O IBS dos entes subnacionais seria instituído por lei complementar, e a administração do IBS seria, no modelo do Substitutivo da PEC 45/2019, por meio de novo órgão público intitulado Conselho Federativo, este órgão também criado e regido por lei complementar.

Pelo texto proposto pelo Substitutivo para o art. 156-B da Carta Magna, referido Conselho Federativo teria hiperpoderes, na medida da entrega a ele de quatro grandes prerrogativas. São eles:

  1. competência para regulamentar o IBS para todo o país, por meio de normas infralegais;
  2. uniformizar interpretações do IBS de caráter vinculante;
  3. arrecadar o IBS, compensar e partilhar o IBS; e
  4. dirimir questões no contencioso administrativo do IBS.

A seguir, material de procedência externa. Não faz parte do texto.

(** * pandas: SparseDtype and FrozenList

    A shallow embedding of two leaf modules of pandas,

    - [pandas/core/indexes/frozen.py]: the immutable list [FrozenList];
    - [pandas/core/arrays/sparse/dtype.py]: the descriptor [SparseDtype];

    together with the properties that their specification states about
    them.  Python objects live in an explicit store, methods are
    computations in a store-and-exception monad, and Python's dynamic
    types appear as small inductive universes. *)

From Stdlib Require Import ZArith String Ascii DecimalString.
From Stdlib Require Import Floats.SpecFloat.
From stdpp Require Import base list gmap strings.

Open Scope string_scope.
Open Scope list_scope.

(** ** Python exceptions *)

Module Py.

(** The exception classes that the two modules raise or let through,
    each with its message. *)
Inductive exception :=
| TypeError (msg : string)
| ValueError (msg : string)
| NameError (msg : string)
| SystemError (msg : string).

(** The double quote character (code 34) as a one-character string. *)
Definition dquote : string := String "034"%char "".

(** The single quote character (code 39) as a one-character string. *)
Definition squote : string := String "039"%char "".

(** The line feed character. *)
Definition newline : ascii := "010"%char.

End Py.

(** ** frozen.py: [FrozenList] *)

Module Frozen.
Import Py.

(** The classes of the sequence objects that meet a [FrozenList]:
    [list], [tuple], [FrozenList] itself, a subclass of [FrozenList], and
    any other ordered sequence (a [range], a [str], a [deque], an
    [ndarray]), which is neither a [list] nor a [tuple]. *)
Inductive pyclass :=
| cls_list
| cls_tuple
| cls_FrozenList
| cls_FrozenList_sub (name : string)
| cls_sequence (name : string).

(** [cls.__name__] *)
Definition tp_name (c : pyclass) : string :=
  match c with
  | cls_list => "list"
  | cls_tuple => "tuple"
  | cls_FrozenList => "FrozenList"
  | cls_FrozenList_sub n => n
  | cls_sequence n => n
  end.

(** [issubclass(c, FrozenList)] *)
Definition is_FrozenList (c : pyclass) : bool :=
  match c with
  | cls_FrozenList | cls_FrozenList_sub _ => true
  | _ => false
  end.

(** [issubclass(c, list)]: [FrozenList] derives from [list]. *)
Definition is_list (c : pyclass) : bool :=
  match c with
  | cls_list | cls_FrozenList | cls_FrozenList_sub _ => true
  | _ => false
  end.

(** [issubclass(c, tuple)] *)
Definition is_tuple (c : pyclass) : bool :=
  match c with
  | cls_tuple => true
  | _ => false
  end.

(** Store locations. *)
Definition loc := nat.

(** What the language asks of an item that goes into a [set] or is looked
    up in one: [hash(x)], which raises [TypeError] for an item that is not
    hashable (a list, a dict, a set), naming its class. *)
Class Hashing (A : Type) := {
  hashable : A → bool;
  type_name : A → string
}.

Section FrozenList.

(** The items are Python values that can be compared for equality. *)
Context {A : Type} `{Countable A}.

(** A sequence object: its class and its items. *)
Record object := Obj { ob_type : pyclass; ob_item : list A }.

(** The store: location [l] holds the [l]-th object; allocation
    appends. *)
Definition heap := list object.

(** Computations that read and extend the store and may raise. *)
Definition M (R : Type) : Type := heap → (exception + R) * heap.

Definition ret {R} (r : R) : M R := λ h, (inr r, h).

Definition bind {R S} (c : M R) (k : R → M S) : M S :=
  λ h, match c h with
       | (inl e, h') => (inl e, h')
       | (inr r, h') => k r h'
       end.

Definition raise {R} (e : exception) : M R := λ h, (inl e, h).

(** The object at a location. *)
Definition deref (l : loc) : M object :=
  λ h, match h !! l with
       | Some o => (inr o, h)
       | None => (inl (SystemError "dangling reference"), h)
       end.
(** X1.  [MfccOpts::Check] succeeds exactly when the embedded frame
    options pass [FrameOpts::Check], there are at least 3 mel bins, the
    lower bound is not negative and there is at least 1 cepstral
    coefficient; when it does not succeed it stops on an assertion. *)
Theorem MfccOpts_Check_layers (o : MfccOpts) :
  (MfccOpts_Check o = Ok tt <->
   FrameOpts_Check (frame_opts (spectrogram_opts (fbank_opts o))) = Ok tt /\
   3 <= num_mel_bins (fbank_opts o) /\
   0 <= lower_bound (fbank_opts o) /\
   1 <= num_ceps o) /\
  (MfccOpts_Check o = Ok tt \/ MfccOpts_Check o = Halt AssertionFailed).
Proof.
  split; [| apply Check_Ok_or_assertion].
  rewrite MfccOpts_Check_Ok, FbankOpts_Check_Ok.
  unfold SpectrogramOpts_Check. tauto.
Qed.

(** X2.  A pre-emphasis coefficient accepted by [FrameOpts::Check] is
    neither a NaN nor an infinity, and it is not below zero. *)
Theorem Check_preemph_finite (o : FrameOpts) :
  FrameOpts_Check o = Ok tt ->
  nonfinite (preemph_coeff o) = false /\
  (preemph_coeff o <? 0)%float = false.
Proof.
  intro H. apply FrameOpts_Check_Ok in H as (_ & _ & Hlo & Hhi).
  revert Hlo Hhi. unfold nonfinite. rewrite leb_spec, !ltb_spec.
  change (Prim2SF 0) with (S754_zero false).
  change (Prim2SF 1) with (S754_finite false 4503599627370496 (-52)).
  unfold SFleb, SFltb.
  destruct (Prim2SF (preemph_coeff o)) as [s | s | | s m e];
    try (destruct s); cbn [SFcompare]; intros Hlo Hhi;
    try discriminate; split; reflexivity.
Qed.

Lemma Check_preemph_finite_witness :
  FrameOpts_Check FrameOpts_default = Ok tt /\
  nonfinite (preemph_coeff FrameOpts_default) = false /\
  (preemph_coeff FrameOpts_default <? 0)%float = false.
Proof.
  split; [reflexivity |].
  apply (Check_preemph_finite FrameOpts_default). reflexivity.
Defined.

(** ** From the constructors of the options to the computers *)

(** X3.  An [FbankOpts] built by [FbankOpts(num_bins, low, high, power,
    log)] passes [Check] exactly when [num_bins >= 3] and [low >= 0], and
    an [MfccOpts] built by [MfccOpts(num_ceps, energy, cepstral)] exactly
    when [num_ceps >= 1]; on a configuration so built that passes, the
    constructor of the computer does not stop on an assertion. *)
Theorem defaulted_options_construct (ext : Externals) :
  (forall num_bins low high power log,
     (FbankOpts_Check (FbankOpts_new num_bins low high power log) = Ok tt
      <-> 3 <= num_bins /\ 0 <= low) /\
     (3 <= num_bins -> 0 <= low ->
      FbankComputer_new ext (FbankOpts_new num_bins low high power log)
      <> Halt AssertionFailed)) /\
  (forall ceps energy cepstral,
     (MfccOpts_Check (MfccOpts_new ceps energy cepstral) = Ok tt
      <-> 1 <= ceps) /\
     (1 <= ceps ->
      MfccComputer_new ext (MfccOpts_new ceps energy cepstral)
      <> Halt AssertionFailed)).
Proof.
  split.
  - intros num_bins low high power log.
    assert (Hiff : FbankOpts_Check (FbankOpts_new num_bins low high power log)
                   = Ok tt <-> 3 <= num_bins /\ 0 <= low).
    { rewrite FbankOpts_Check_Ok.
      cbn [FbankOpts_new spectrogram_opts num_mel_bins lower_bound].
      assert (SpectrogramOpts_Check (force_raw_power SpectrogramOpts_default)
              = Ok tt) by (vm_compute; reflexivity).
      tauto. }
    split; [exact Hiff |]. intros Hb Hl.
    apply FbankComputer_new_no_assertion; [| reflexivity].
    apply Hiff. auto.
  - intros ceps energy cepstral.
    assert (Hiff : MfccOpts_Check (MfccOpts_new ceps energy cepstral) = Ok tt
                   <-> 1 <= ceps).
    { rewrite MfccOpts_Check_Ok. cbn [MfccOpts_new fbank_opts num_ceps].
      assert (FbankOpts_Check (force_log_mel FbankOpts_default) = Ok tt)
        by (vm_compute; reflexivity).
      tauto. }
    split; [exact Hiff |]. intro Hc.
    apply MfccComputer_new_no_assertion; [| reflexivity | reflexivity].
    apply Hiff. exact Hc.
Qed.

Lemma defaulted_options_construct_witness :
  (3 <= 40 /\ 0 <= 64 /\
   FbankOpts_Check (FbankOpts_new 40 64 (-200) false true) = Ok tt /\
   FbankComputer_new Host.env (FbankOpts_new 40 64 (-200) false true)
   <> Halt AssertionFailed) /\
  (1 <= 20 /\
   MfccComputer_new Host.env (MfccOpts_new 20 false 22%float)
   <> Halt AssertionFailed).
Proof.
  destruct (defaulted_options_construct Host.env) as [Hb Hm].
  destruct (Hb 40 64 (-200) false true) as [Hiff Hbuild].
  destruct (Hm 20 false 22%float) as [_ Hmfcc].
  assert (H3 : 3 <= 40) by (vm_compute; discriminate).
  assert (H0 : 0 <= 64) by (vm_compute; discriminate).
  assert (H1 : 1 <= 20) by (vm_compute; discriminate).
  split.
  - split; [exact H3 |]. split; [exact H0 |].
    split; [apply Hiff; split; assumption | exact (Hbuild H3 H0)].
  - split; [exact H1 | exact (Hmfcc H1)].
Defined.

Lemma force_raw_power_flags (s : SpectrogramOpts) :
  apply_log (force_raw_power s) = false /\
  use_log_raw_energy (force_raw_power s) = false /\
  apply_pow (force_raw_power s) = apply_pow s /\
  frame_opts (force_raw_power s) = frame_opts s.
Proof. repeat split. Qed.

(** X4.  Whatever the parser binds, an [FbankOpts] that went through
    [ParseConfigure] has the spectrogram flags [apply_log] and
    [use_log_raw_energy] off, and an [MfccOpts] that went through
    [ParseConfigure] has in addition [apply_pow] and the filter bank's
    [apply_log] on; so when [Check] succeeds on the parsed options the
    constructor of the computer does not stop on an assertion. *)
Theorem parsed_options_construct (ext : Externals)
    (parser : ConfigureParser ext) :
  (forall o o',
     FbankOpts_ParseConfigure ext parser o = Ok o' ->
     raw_power_flags o' = true /\
     (FbankOpts_Check o' = Ok tt ->
      FbankComputer_new ext o' <> Halt AssertionFailed)) /\
  (forall o o',
     MfccOpts_ParseConfigure ext parser o = Ok o' ->
     raw_power_flags (fbank_opts o') = true /\
     log_mel_flags o' = true /\
     (MfccOpts_Check o' = Ok tt ->
      MfccComputer_new ext o' <> Halt AssertionFailed)).
Proof.
  split; intros o o' H.
  - pose proof (FbankOpts_ParseConfigure_raw_power ext parser o o' H) as Hf.
    split; [exact Hf |]. intro Hc.
    apply FbankComputer_new_no_assertion; assumption.
  - unfold MfccOpts_ParseConfigure in H.
    apply bind_Ok in H as (f & Hparse & H). injection H as <-.
    pose proof (FbankOpts_ParseConfigure_raw_power ext parser _ f Hparse)
      as Hf.
    assert (Hraw : raw_power_flags (force_log_mel f) = true)
      by (unfold raw_power_flags in *; exact Hf).
    split; [exact Hraw |]. split; [reflexivity |]. intro Hc.
    apply MfccComputer_new_no_assertion; [exact Hc | exact Hraw | reflexivity].
Qed.

Lemma parsed_options_construct_witness :
  exists o',
    MfccOpts_ParseConfigure hamm_file_env tt
      (MfccOpts_of_FbankOpts
         (FbankOpts_of_SpectrogramOpts SpectrogramOpts_default)) = Ok o' /\
    raw_power_flags (fbank_opts o') = true /\
    log_mel_flags o' = true /\
    MfccOpts_Check o' = Ok tt /\
    MfccComputer_new hamm_file_env o' <> Halt AssertionFailed.
Proof.
  destruct (MfccOpts_ParseConfigure hamm_file_env tt
              (MfccOpts_of_FbankOpts
                 (FbankOpts_of_SpectrogramOpts SpectrogramOpts_default)))
    as [o' |] eqn:Hp; [| vm_compute in Hp; discriminate].
  destruct (parsed_options_construct hamm_file_env tt) as [_ Hm].
  destruct (Hm _ o' Hp) as (Hraw & Hlog & Hbuild).
  assert (Hc : MfccOpts_Check o' = Ok tt).
  { vm_compute in Hp. injection Hp as <-. reflexivity. }
  exists o'. split; [reflexivity |]. split; [exact Hraw |].
  split; [exact Hlog |]. split; [exact Hc | exact (Hbuild Hc)].
Defined.

(** X6.  An [FbankOpts] copied from [SpectrogramOpts(const FrameOpts &)]
    never becomes an [FbankComputer], whatever the frame options and the
    helper routines: the construction always stops.  The same holds for
    an [MfccOpts] copied from an [FbankOpts] built without log
    compression. *)
Theorem copied_options_never_construct (ext : Externals) :
  (forall f : FrameOpts,
     exists why,
       FbankComputer_new ext
         (FbankOpts_of_SpectrogramOpts (SpectrogramOpts_of_FrameOpts f))
       = Halt why) /\
  (forall num_bins low high power,
     exists why,
       MfccComputer_new ext
         (MfccOpts_of_FbankOpts (FbankOpts_new num_bins low high power false))
       = Halt why).
Proof.
  split.
  - intro f.
    destruct (FbankComputer_new ext
                (FbankOpts_of_SpectrogramOpts (SpectrogramOpts_of_FrameOpts f)))
      as [c | why] eqn:H; [| exists why; reflexivity].
    apply FbankComputer_new_flags in H as [H _]. discriminate.
  - intros num_bins low high power.
    destruct (MfccComputer_new ext
                (MfccOpts_of_FbankOpts
                   (FbankOpts_new num_bins low high power false)))
      as [c | why] eqn:H; [| exists why; reflexivity].
    unfold MfccComputer_new in H.
    apply bind_Ok in H as (fb & _ & H).
    apply bind_Ok in H as ([] & _ & H).
    apply bind_Ok in H as (l & _ & H).
    apply bind_Ok in H as ([] & Hflags & _).
    apply ASSERT_Ok in Hflags. discriminate.
Qed.

(** ** What a constructed object holds *)

Section Built.

Variable ext : Externals.

Lemma FrameSplitter_new_inv (o : FrameOpts) (fs : FrameSplitter) :
  FrameSplitter_new ext o = Ok fs ->
  FrameOpts_Check o = Ok tt /\
  frame_opts_ fs = o /\
  prev_discard_size_ fs = 0 /\
  0 <= Int32.mul (frame_length o) 2 /\
  online_use_ fs
  = repeat 0%float (Z.to_nat (Int32.mul (frame_length o) 2)) /\
  (window_ fs = None <-> window_type o = kNone).
Proof.
  unfold FrameSplitter_new. intro H.
  apply bind_Ok in H as ([] & Hcheck & H).
  apply bind_Ok in H as (online & Honline & H).
  apply bind_Ok in H as (window & Hwindow & H).
  injection H as <-. cbn.
  apply new_Float32_Ok in Honline as [Hpos ->].
  repeat split; try assumption.
  - intro Hnone. subst window.
    destruct (window_type o); try reflexivity;
      cbn [WindowType_eqb] in Hwindow;
      apply bind_Ok in Hwindow as (w & _ & Hw); discriminate.
  - intro Hk. rewrite Hk in Hwindow. cbn [WindowType_eqb] in Hwindow.
    congruence.
Qed.

Lemma SpectrogramComputer_new_inv (o : SpectrogramOpts)
    (c : SpectrogramComputer ext) :
  SpectrogramComputer_new ext o = Ok c ->
  FrameSplitter_new ext (frame_opts o) = Ok (splitter c) /\
  apply_pow_ c = apply_pow o /\
  apply_log_ c = apply_log o /\
  use_log_raw_energy_ c = use_log_raw_energy o /\
  padding_length_ c = FrameSplitter_PaddingLength ext (splitter c) /\
  realfft_cache_ c = repeat 0%float (Z.to_nat (padding_length_ c)).
Proof.
  unfold SpectrogramComputer_new. intro H.
  apply bind_Ok in H as (fs & Hfs & H).
  apply bind_Ok in H as (cache & Hcache & H).
  injection H as <-. cbn.
  apply new_Float32_Ok in Hcache as [_ ->].
  repeat split. exact Hfs.
Qed.

Lemma FbankComputer_new_inv (o : FbankOpts) (c : FbankComputer ext) :
  FbankComputer_new ext o = Ok c ->
  SpectrogramComputer_new ext (spectrogram_opts o)
  = Ok (spectrogram_computer_ c) /\
  FbankOpts_Check o = Ok tt /\
  raw_power_flags o = true /\
  fbank_apply_log_ c = fbank_apply_log o /\
  num_bins_ c = num_mel_bins o /\
  lower_bound_ c = lower_bound o /\
  spectrum_cache_ c
  = repeat 0%float
      (Z.to_nat (SpectrogramComputer_FeatureDim (spectrogram_computer_ c))).
Proof.
  unfold FbankComputer_new. intro H.
  apply bind_Ok in H as (sc & Hsc & H).
  apply bind_Ok in H as ([] & Hcheck & H).
  apply bind_Ok in H as ([] & Hflags & H).
  apply bind_Ok in H as (cache & Hcache & H).
  apply bind_Ok in H as (mel & _ & H).
  injection H as <-. cbn.
  apply new_Float32_Ok in Hcache as [_ ->].
  apply ASSERT_Ok in Hflags.
  repeat split; assumption.
Qed.

Lemma MfccComputer_new_inv (o : MfccOpts) (c : MfccComputer ext) :
  MfccComputer_new ext o = Ok c ->
  FbankComputer_new ext (fbank_opts o) = Ok (fbank_computer c) /\
  MfccOpts_Check o = Ok tt /\
  log_mel_flags o = true /\
  num_ceps_ c = num_ceps o /\
  use_energy_ c = use_energy o /\
  cepstral_lifter_ c = cepstral_lifter o /\
  lifter_coeffs_ c
  = map (lifter_coeff ext (cepstral_lifter o)) (indices (num_ceps o)) /\
  mel_energy_cache_ c
  = repeat 0%float (Z.to_nat (FbankComputer_FeatureDim (fbank_computer c))).
Proof.
  unfold MfccComputer_new. intro H.
  apply bind_Ok in H as (fb & Hfb & H).
  apply bind_Ok in H as ([] & Hcheck & H).
  apply bind_Ok in H as (l & _ & H).
  apply bind_Ok in H as ([] & Hflags & H).
  apply bind_Ok in H as (d & _ & H).
  apply bind_Ok in H as (cache & Hcache & H).
  injection H as <-. cbn.
  apply new_Float32_Ok in Hcache as [_ ->].
  apply ASSERT_Ok in Hflags.
  repeat split; assumption.
Qed.

End Built.

(** X7.  In every constructed [MfccComputer] the inner filter bank has
    log compression on and the innermost spectrogram computer has power on,
    log off and raw energy off, whatever way the options were made; in an
    [FbankComputer] built from [FbankOpts(num_bins, low, high, power,
    log)] the spectrogram computer has power on whatever [power] is. *)
Theorem constructed_flags (ext : Externals) :
  (forall o (c : MfccComputer ext),
     MfccComputer_new ext o = Ok c ->
     fbank_apply_log_ (fbank_computer c) = true /\
     apply_pow_ (spectrogram_computer_ (fbank_computer c)) = true /\
     apply_log_ (spectrogram_computer_ (fbank_computer c)) = false /\
     use_log_raw_energy_ (spectrogram_computer_ (fbank_computer c)) = false) /\
  (forall num_bins low high power log (c : FbankComputer ext),
     FbankComputer_new ext (FbankOpts_new num_bins low high power log) = Ok c ->
     apply_pow_ (spectrogram_computer_ c) = true /\
     fbank_apply_log_ c = log).
Proof.
  split.
  - intros o c H.
    apply MfccComputer_new_inv in H as (Hfb & _ & Hlog & _).
    apply andb_true_iff in Hlog as [Hpow Hlog].
    pose proof (FbankComputer_new_flags ext _ _ Hfb) as (_ & Hl & Hr).
    apply FbankComputer_new_inv in Hfb as (Hsc & _ & _ & Hfl & _).
    apply SpectrogramComputer_new_inv in Hsc as (_ & Hp & _).
    rewrite Hfl, Hp. auto.
  - intros num_bins low high power log c H.
    apply FbankComputer_new_inv in H as (Hsc & _ & _ & Hfl & _).
    apply SpectrogramComputer_new_inv in Hsc as (_ & Hp & _).
    rewrite Hfl, Hp. split; reflexivity.
Qed.
Lemma moveBlocks_spec (next : nat) (bs : list LSM.blockInfo) :
  forall (d : Disk.disk) (t : LSM.LSMTree),
    (next < length (LSM.levels t))%nat ->
    NoDup (map (fun b => snd (LSM.path b)) bs) ->
    List.Forall (fun b => Disk.read (LSM.path b) d <> None) bs ->
    exists d',
      LSM.moveBlocks next bs d t
      = (d', LSM.setLevel next (LSM.level t next ++ map (LSM.moved next) bs) t)
      /\ (forall b, In b bs ->
            Disk.read (next, snd (LSM.path b)) d' = Disk.read (LSM.path b) d)
      /\ (forall r, ~ In (snd r) (map (fun b => snd (LSM.path b)) bs) ->
            Disk.read r d' = Disk.read r d).
Proof.
  induction bs as [|b bs IH]; intros d t Hnext Hnd Hex.
  - exists d. cbn [LSM.moveBlocks fold_left map]. rewrite app_nil_r, setLevel_same by exact Hnext.
    split; [reflexivity|]. split; [intros ? []|reflexivity].
  - apply NoDup_cons in Hnd as [Hb Hnd]. inversion Hex as [|? ? Hbd Hex']; subst.
    unfold LSM.moveBlocks. cbn [fold_left].
    destruct (Disk.rename (LSM.path b) (next, snd (LSM.path b)) d) as [d1|] eqn:Hren.
    2:{ unfold Disk.rename in Hren. destruct (Disk.read (LSM.path b) d); [|congruence].
        destruct (Disk.samePath _ _); discriminate. }
    destruct (rename_read _ _ _ _ Hren) as [Hq Hother].
    assert (Hkeep : forall r, snd r <> snd (LSM.path b) -> Disk.read r d1 = Disk.read r d).
    { intros r Hr. apply Hother; intros ->; apply Hr; reflexivity. }
    destruct (IH d1 (LSM.setLevel next (LSM.level t next ++ [LSM.moved next b]) t))
      as (d' & Hmv & Hnew & Hrest).
    + now rewrite length_setLevel.
    + exact Hnd.
    + apply List.Forall_forall. intros b' Hb'. rewrite Hkeep.
      * revert b' Hb'. now apply List.Forall_forall.
      * intros Heq. apply Hb. rewrite <- Heq. apply list_elem_of_In.
        now apply (in_map (fun b => snd (LSM.path b))).
    + exists d'. unfold LSM.moveBlocks in Hmv. rewrite Hmv. split; [|split].
      * f_equal. rewrite setLevel_setLevel. f_equal.
        rewrite level_setLevel. destruct (decide _) as [_|Hn]; [|exfalso; apply Hn; now split].
        now rewrite <- app_assoc.
      * intros b' [<-|Hb']; [|rewrite (Hnew b' Hb')].
        -- rewrite Hrest; [exact Hq|]. cbn [snd]. intros Hin. apply Hb.
           now apply list_elem_of_In.
        -- apply Hkeep. intros Heq. apply Hb. rewrite <- Heq. apply list_elem_of_In.
           now apply (in_map (fun b => snd (LSM.path b))).
      * intros r Hr. rewrite Hrest; [apply Hkeep|]; intros H; apply Hr; cbn [map].
        -- now left.
        -- now right.
Qed.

Haja poder para um virginal, poderoso e prodigioso órgão em prejuízo de outros consagrados e já onerosos entes normatizadores ou jurisdicionais administrativos como o CONFAZ (Conselho Nacional de Política Fazendária) e o TIT (Tribunal de Impostos e Taxas) de São Paulo e os correlatos existentes nas demais unidades federadas, inclusive os correspondentes que atendem os litígios nos munícipios

Notem que atualmente, todas as quatro atribuições relatadas anteriormente são dos entes subnacionais, os quais ficarão com as suas atuais estruturas ociosas, tendo em vista o esvaziamento das funções que serão transferidas para o Conselhão para elaborar a legislação administrativa e regulamentadora do IBS, responder consultas tributárias, arrecadar e distribuir o tributo, bem como julgar processos administrativos do IBS.

Prevê o Substitutivo que o novo Conselho terá participação conjunta de todos os Estados, do DF e de TODOS os municípios, o que leva a presumir a sua dispendiosa e difícil operacionalidade. Na prática, as deliberações do Conselho dependerão de acordo entre todos os entes subnacionais, em especial entre os Estados e havendo divergências, e certamente ocorrerão, os entes menos influentes (tais como os municípios menores) não terão voz ativa.

Reza o Substitutivo, na tentativa de conferir pseudo “poder” aos entes subnacionais, que cada ente federativo fixará sua alíquota própria no destino. Ocorre que, o Substitutivo também atribui ao Senado Federal definir a alíquota de referência (a alíquota padrão) para cada esfera federativa.

Veja que a excessiva concentração de poder deste Conselhão é estranha, e fere a boa governança.

Bem, mas não basta criticar, então, como solucionar? Caberia afastar a instituição do Conselhão em uma outra modelagem?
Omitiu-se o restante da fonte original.